10. there are now ten teeny tomatoes tethered to the tendrils of our tomato plants in our tiny tabletop garden. it’s amazing! i am ridiculously dedicated to them and watch each day as they grow.

on sunday i went outside to this old barnwood and pipe planting stand and, for the second time now, snipped off fresh valentino. it’s heavenly, the scent of fresh basil. with a little olive oil and some boughten* grape tomatoes tossed with leaves of basil, we had a meal from our little farm. (try to contain your amazement, millennial farmer.)

i still marvel at this minor little miracle, simple and so utterly complex, this growing edible food. we clinked our glasses of old vine zin in celebration and reveled in the good fortune we felt having successfully – at least for the last three weeks – raised a few plants, who seem to be happy and flourishing in the hot, humid, rainy days we have been having.

around the corner is an empty and beautiful grass lot on lake michigan, owned by the people who live across the street from it. they have planted a vegetable garden and we watched as they tenderly watered it the other day while we walked past. i wonder if they started with a container garden on their potting bench.

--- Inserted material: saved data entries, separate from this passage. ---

(** The numbers of the states, for the comparisons with [<]. *)
Definition ism_num (s : ism_state) : Z :=
  match s with
  | ISM_DependUpon => 0 | ISM_Down => 1 | ISM_Loopback => 2 | ISM_Waiting => 3
  | ISM_PointToPoint => 4 | ISM_DROther => 5 | ISM_Backup => 6 | ISM_DR => 7
  end.

Definition nsm_num (s : nsm_state) : Z :=
  match s with
  | NSM_DependUpon => 0 | NSM_Deleted => 1 | NSM_Down => 2 | NSM_Attempt => 3 | NSM_Init => 4
  | NSM_TwoWay => 5 | NSM_ExStart => 6 | NSM_Exchange => 7 | NSM_Loading => 8 | NSM_Full => 9
  end.

Definition ism_is (a b : ism_state) : bool := bool_decide (a = b).
Definition nsm_is (a b : nsm_state) : bool := bool_decide (a = b).
Definition nsm_ge (a b : nsm_state) : bool := nsm_num b <=? nsm_num a.

(** A Database Description packet, with the headers that it carries. *)
Record ospf_db_desc_packet := mkDD {
  dd_mtu : Z;
  dd_options : Z;
  dd_flags : Z;
  dd_seqnum : Z;
  dd_headers : list lsa_header
}.

(** [last_recv] of a neighbor. *)
Record dd_received := mkReceived { rv_options : Z; rv_flags : Z; rv_seqnum : Z }.

(** What the state machines ask of the rest of the daemon; [n] is a neighbor. *)
Inductive effect :=
| SetMulticast
| CheckAbrStatus
| ScheduleAbrTask
| RouterLsaUpdate
| VlRouterLsaUpdate
| NetworkLsaUpdate
| NetworkLsaFlush
| OpaqueIsmChange (old : ism_state)
| OpaqueNsmChange (n : Z) (old : nsm_state)
| ScheduleNsm (n : Z) (ev : nsm_event)
| ScheduleIsm (ev : ism_event)
| DbDescSend (n : Z) (dd : ospf_db_desc_packet)
| LsReqSend (n : Z) (requests : list (Z * Z * Z))
| LsUpdSend (n : Z) (lsas : list ospf_lsa)
| ProactiveArp (n : Z)
| FifoFlush
| NbmaIfUpdate
| GrCheckAdjs.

i don’t know how long it will be before these teeniest babies will grow and ripen into cherry tomatoes that will grace our salad bowls or join with basil in pasta-union. it will be a journey of enlightenment for us. what i do know is that we are seriously loving every bit of it. and the tomato and basil plants seem to know it.

*****

*boughten: though i don’t normally use it, this is indeed a word and, for this writing, seemed like the right one to use.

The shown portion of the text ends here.